_Available records_

(** Edges that strictly straddle the plane, along [iv -> pts]. *)
Fixpoint straddle_count (plane : Plane) (iv : Vec3In) (pts : list Vec3In) : nat :=
  match pts with
  | [] => 0
  | jv :: rest =>
      (if straddles (distance plane iv) (distance plane jv) then 1 else 0)
      + straddle_count plane jv rest
  end.

(** The straddling edges of the closed loop of a polygon. *)
Definition straddling_edges (plane : Plane) (pts : list Vec3In) : nat :=
  match last pts with
  | Some iv => straddle_count plane iv pts
  | None => 0
  end.

(** How many points the loop pushes on each list, along [iv -> pts]. *)
Fixpoint front_pushes (plane : Plane) (iv : Vec3In) (pts : list Vec3In) : nat :=
  match pts with
  | [] => 0
  | jv :: rest =>
      (if Qltb (- PLANE_EPSILON) (distance plane iv) then 1 else 0)
      + (if straddles (distance plane iv) (distance plane jv) then 1 else 0)
      + front_pushes plane jv rest
  end.

Fixpoint back_pushes (plane : Plane) (iv : Vec3In) (pts : list Vec3In) : nat :=
  match pts with
  | [] => 0
  | jv :: rest =>
      (if Qltb (distance plane iv) PLANE_EPSILON then 1 else 0)
      + (if straddles (distance plane iv) (distance plane jv) then 1 else 0)
      + back_pushes plane jv rest
  end.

_Task to complete_
Report each line above containing the string "Qltb".

_Result for this exercise_
      (if Qltb (- PLANE_EPSILON) (distance plane iv) then 1 else 0)
      (if Qltb (distance plane iv) PLANE_EPSILON then 1 else 0)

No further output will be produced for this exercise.